The figures released by the Department of Education (DoE) that week also show an 18% fall in the number of adopted children, with this figure falling year on year from a previous peak in 2015.
The DoE say this is likely driven by the impact on court proceedings during the pandemic, where cases progressed more slowly than normal or were paused due to COVID lockdown measures.
Other key findings include:
- The number of unaccompanied asylum-seeking children was down 20% on last year. Although this had also decreased slightly the previous year, this year has seen a much steeper fall and is likely due to travel restrictions during the year.
- In general, health checks were maintained during the pandemic but the proportion of CLA having had their teeth checked by a dentist fell substantially to 40%, down from 86% last year.
Commenting when the figures were released last week, Imran Hussain, director of policy and campaigns at Action for Children, said: “Today’s figures highlight the significant number of children living under the care of local authorities, not in their own homes.

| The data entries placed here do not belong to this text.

Lemma wp_device_tenant h scope d :
  tenantScope (principal r) = (scope, true) ->
  wp P h (device_tenant scope d) (fun h' t => forall t', t = Some t' -> credentials_tenant r d t' h').
Proof.
  intros Hs. unfold device_tenant. destruct (String.eqb_spec (Device_AgentID d) "") as [He|He].
  - apply wp_ret. intros t' [= <-]. right. auto.
  - apply wp_ask_bind; [done|]. intros [ag|e].
    + destruct (tenantAllowed scope _) eqn:Ht; apply wp_ret; intros t' [= <-].
      left. exists ag. split; [fleet_still|]. split; [by exists scope | done].
    + apply wp_ret. intros t' [= <-]. right. split; [done|]. right. exists e. fleet_still.
Qed.

Lemma readCredentials_guarded h scope : tenantScope (principal r) = (scope, true) -> runs h (readCredentials r scope).
Proof.
  intros Hs. unfold readCredentials. destruct (String.eqb _ ""); [done|].
  apply wp_ask_bind; [done|]. intros [d|e]; [|done].
  eapply wp_seq; [by apply wp_device_tenant|]. intros h1 [t|] Hp Ht; [|done]. pose proof (Ht t eq_refl). fleet.
  eexists. split; [fleet_still|]. right. exists t. fleet_still.
Qed.

Lemma saveCredentials_guarded h scope : tenantScope (principal r) = (scope, true) -> runs h (saveCredentials cfg r scope).
Proof.
  intros Hs. unfold saveCredentials. destruct (as_credentials _) as [b|]; [|done]. destruct (String.eqb _ ""); [done|].
  apply wp_ask_bind; [done|]. intros [d|e]; [|done].
  eapply wp_seq; [by apply wp_device_tenant|]. intros h1 [t|] Hp Ht; [|done]. pose proof (Ht t eq_refl).
  unfold encrypted. fleet; eexists; (split; [fleet_still | fleet_still]).
Qed.

Lemma handleDeviceCredentials_guarded h : runs h (handleDeviceCredentials cfg r).
Proof. unfold handleDeviceCredentials. fleet; eauto using readCredentials_guarded, saveCredentials_guarded. Qed.

Lemma wp_store_devices h g b l :
  agent_of r = Some g -> as_batch (fleet_body r) = Some b -> runs h (store_devices b l).
Proof.
  intros Hg Hb. revert h. induction l as [|m l IH]; intros h; cbn [store_devices]; [done|].
  destruct (String.eqb _ ""); [apply IH|]. apply wp_ask_bind; [intros a; by exists b, g|]. intros [e|]; [apply IH|].
  apply wp_ask_bind; [done|]. intros u. eapply wp_seq; [apply IH|]. by intros.
Qed.

Lemma handleDevicesBatch_guarded h g : agent_of r = Some g -> runs h (handleDevicesBatch r).
Proof.
  intros Hg. unfold handleDevicesBatch. destruct (Method r); try done. destruct (as_batch _) as [b|] eqn:Hb; [|done].
  eapply wp_seq; [by eapply wp_store_devices|]. intros h1 n Hp _. apply wp_uploaded.
Qed.

Lemma wp_store_metrics h g b l :
  agent_of r = Some g -> as_batch (fleet_body r) = Some b -> runs h (store_metrics b l).
Proof.
  intros Hg Hb. revert h. induction l as [|m l IH]; intros h; cbn [store_metrics]; [done|].
  destruct (String.eqb _ ""); [apply IH|]. apply wp_ask_bind; [intros a; by exists b, g|]. intros [e|]; [apply IH|].
  eapply wp_seq; [apply IH|]. by intros.
Qed.

Lemma handleMetricsBatch_guarded h g : agent_of r = Some g -> runs h (handleMetricsBatch r).
Proof.
  intros Hg. unfold handleMetricsBatch. destruct (Method r); try done. destruct (as_batch _) as [b|] eqn:Hb; [|done].
  eapply wp_seq; [by eapply wp_store_metrics|]. intros h1 n Hp _. apply wp_uploaded.
Qed.

Lemma handleDevicesList_guarded h : runs h (handleDevicesList r).
Proof. unfold handleDevicesList, listDevices. fleet. Qed.

Lemma wp_build_agents h f l : runs h (build_agents f l).
Proof.
  revert h. induction l as [|a l IH]; intros h; cbn [build_agents]; [done|]. unfold buildDashboardAgent. fleet.
  eapply wp_seq; [apply IH|]. by intros.
Qed.

Lemma wp_build_sites h f sites l : runs h (build_sites f sites l).
Proof.
  revert h. induction sites as [|s sites IH]; intros h; cbn [build_sites]; [done|].
  eapply wp_seq; [apply wp_build_agents|]. intros h1 das Hp _. eapply wp_seq; [apply IH|]. by intros.
Qed.

Lemma wp_build_tenants h f l : runs h (build_tenants f l).
Proof.
  revert h. induction l as [|t l IH]; intros h; cbn [build_tenants]; [done|]. unfold build_tenant.
  apply wp_bind_assoc. eapply wp_seq with (R := fun _ _ => True); [fleet|]. intros h1 sites Hp1 _.
  apply wp_bind_assoc. eapply wp_seq; [apply wp_build_sites|]. intros h2 dss Hp2 _.
  apply wp_bind_assoc. eapply wp_seq; [apply wp_build_agents|]. intros h3 das Hp3 _.
  apply wp_ret_bind. eapply wp_seq; [apply IH|]. by intros.
Qed.

Lemma wp_load_sites h l m : runs h (load_sites l m).
Proof. revert h m. induction l as [|a l IH]; intros h m; cbn [load_sites]; [done|]. apply wp_ask_bind; [done|]. intros s. apply IH. Qed.

Lemma handleDashboardTree_guarded h : runs h (handleDashboardTree r).
Proof.
  unfold handleDashboardTree, dashboard. fleet.
  eapply wp_seq; [apply wp_load_sites|]. intros h1 m Hp _. eapply wp_seq; [apply wp_build_tenants|]. by intros.
Qed.

(** *** Metrics *)

Lemma handleMetricsSummary_guarded h : runs h (handleMetricsSummary r).
Proof. unfold handleMetricsSummary. fleet. Qed.

Lemma aggregated_tenants_own p t :
  P_AllowedTenantIDs p <> [] -> aggregated_tenants p t <> [] /\ aggregated_tenants p t ⊆ P_AllowedTenantIDs p.
Proof.
  intros Hne. unfold aggregated_tenants. destruct (P_AllowedTenantIDs p) as [|x l] eqn:El; [done|].
  destruct (String.eqb t ""); [split; [done | reflexivity]|].
  destruct (mem_str t (x :: l)) eqn:Hm; [|split; [done | reflexivity]].
  split; [done|]. intros y Hy. apply list_elem_of_singleton in Hy as ->. by apply mem_str_spec.
Qed.

Lemma handleMetricsAggregated_guarded h : runs h (handleMetricsAggregated parse_time processStart r).
Proof.
  unfold handleMetricsAggregated, aggregated_since, attachServerStats. fleet;
    eexists; (split; [done|]); apply aggregated_tenants_own.
Qed.

Lemma handleServerMetricsTimeSeries_guarded h : runs h (handleServerMetricsTimeSeries parse_time r).
Proof. unfold handleServerMetricsTimeSeries. fleet. Qed.

Lemma handleServerMetricsLatest_guarded h : runs h (handleServerMetricsLatest r).
Proof. unfold handleServerMetricsLatest. fleet. Qed.

Lemma history_allowed_prefix s h h' : h `prefix_of` h' -> history_allowed r s h -> history_allowed r s h'.
Proof. intros Hp [?|(d & ? & ?)]; [by left | right]. exists d. eauto using agent_allowed_prefix with history. Qed.

Lemma wp_device_in_scope h scope serial k :
  tenantScope (principal r) = (scope, true) ->
  (forall h', h `prefix_of` h' -> history_allowed r serial h' -> runs h' k) ->
  runs h (device_in_scope r scope serial k).
Proof.
  intros Hs Hk. unfold device_in_scope. destruct scope as [s|].
  - apply wp_ask_bind; [done|]. intros [d|e]; [|done]. destruct (String.eqb _ ""); [done|].
    apply wp_ask_bind; [done|]. intros [ag|e]; [|done]. eapply wp_checked; [done | fleet_still |]. intros Ha.
    apply Hk; [in_prefix|]. right. exists d. split; [fleet_still | done].
  - apply Hk; [done|]. left. unfold tenantScope in Hs. destruct (principal r) as [p|]; [|done].
    destruct (P_IsAdmin p) eqn:Hadm; [by exists p|]. by case_match.
Qed.

Lemma handleMetricsBounds_guarded h : runs h (handleMetricsBounds format_nano r).
Proof.
  unfold handleMetricsBounds. fleet. apply wp_device_in_scope; [done|]. intros h' Hp Ha. fleet.
Qed.

Lemma handleMetricsHistory_guarded h : runs h (handleMetricsHistory parse_time r).
Proof.
  unfold handleMetricsHistory. fleet. apply wp_device_in_scope; [done|]. intros h' Hp Ha. fleet.
Qed.
End Devices.

(** ** All endpoints *)

Section Served.
Context `{GoUnicode} (cfg : FleetConfig) (range : gset string -> list string).
Context (gunzip : string -> option string) (gzip : string -> string) (mime_type : string -> string).
Context (json_parse : string -> option (option fields)) (json_print : option fields -> string).
Context (parse_time : string -> string -> option Time) (format_nano : Time -> string) (processStart : Time).
Notation serve := (serve_fleet cfg range gunzip gzip mime_type json_parse json_print parse_time format_nano processStart).

Lemma serve_fleet_guarded ep r : wp (fleet_guarded ep r) [] (serve ep r) (fun _ _ => True).
Proof.
  unfold serve_fleet, handler. destruct ep; cbn [for_agents]; (case_match; [|done]);
    eauto using handleAgentHeartbeat_guarded, handleAgentDeviceCredentials_guarded, handleAgentsList_guarded,
      handleAgentCommand_guarded, handleAgentDetails_guarded, handleAgentProxy_guarded, handleDeviceProxy_guarded,
      handleLegacyDeviceProxy_guarded;
    eauto using handleDevicesBatch_guarded, handleDevicesList_guarded, handleMetricsBatch_guarded,
      handleDashboardTree_guarded, handleDevicePreviewProxy_guarded, handleDeviceUpdateProxy_guarded,
      handleDeviceMetricsCollectProxy_guarded, handleDeviceReportProxy_guarded, handleDeviceReportStreamProxy_guarded,
      handleDeviceDelete_guarded;
    eauto using handleMetricsSummary_guarded, handleMetricsAggregated_guarded, handleServerMetricsTimeSeries_guarded,
      handleServerMetricsLatest_guarded, handleMetricsHistory_guarded, handleMetricsBounds_guarded,
      handleDeviceCredentials_guarded.
Qed.

(** Any call at all is made only for a signed-in user, or on the routes for agents for
    the agent that the token belongs to. *)
Lemma serve_authenticated {W} (env : environment fop W) ep r w e :
  e ∈ history env (serve ep r) w -> authenticated ep r.
Proof.
  unfold serve_fleet, authenticated. destruct (for_agents ep).
  - destruct (agent_of r); [by eexists | by intros ?%not_elem_of_nil].
  - destruct (principal r); [by eexists | by intros ?%not_elem_of_nil].
Qed.

End Served.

“We see first-hand the essential role foster carers and residential homes play in our social care system, and in our society. However, in too many cases, avoidable situations spiral into crisis due to lack of available early intervention.
“While the cost of housing children in residential homes has increased significantly over the last few years, we have seen investment in prevention fall. This is morally indefensible and a huge economic waste.
“The government must now double down on its Spending Review commitments to invest in early help services and provide a clear legal framework for children who need support. This is one of the best ways to keep children and families safe together.”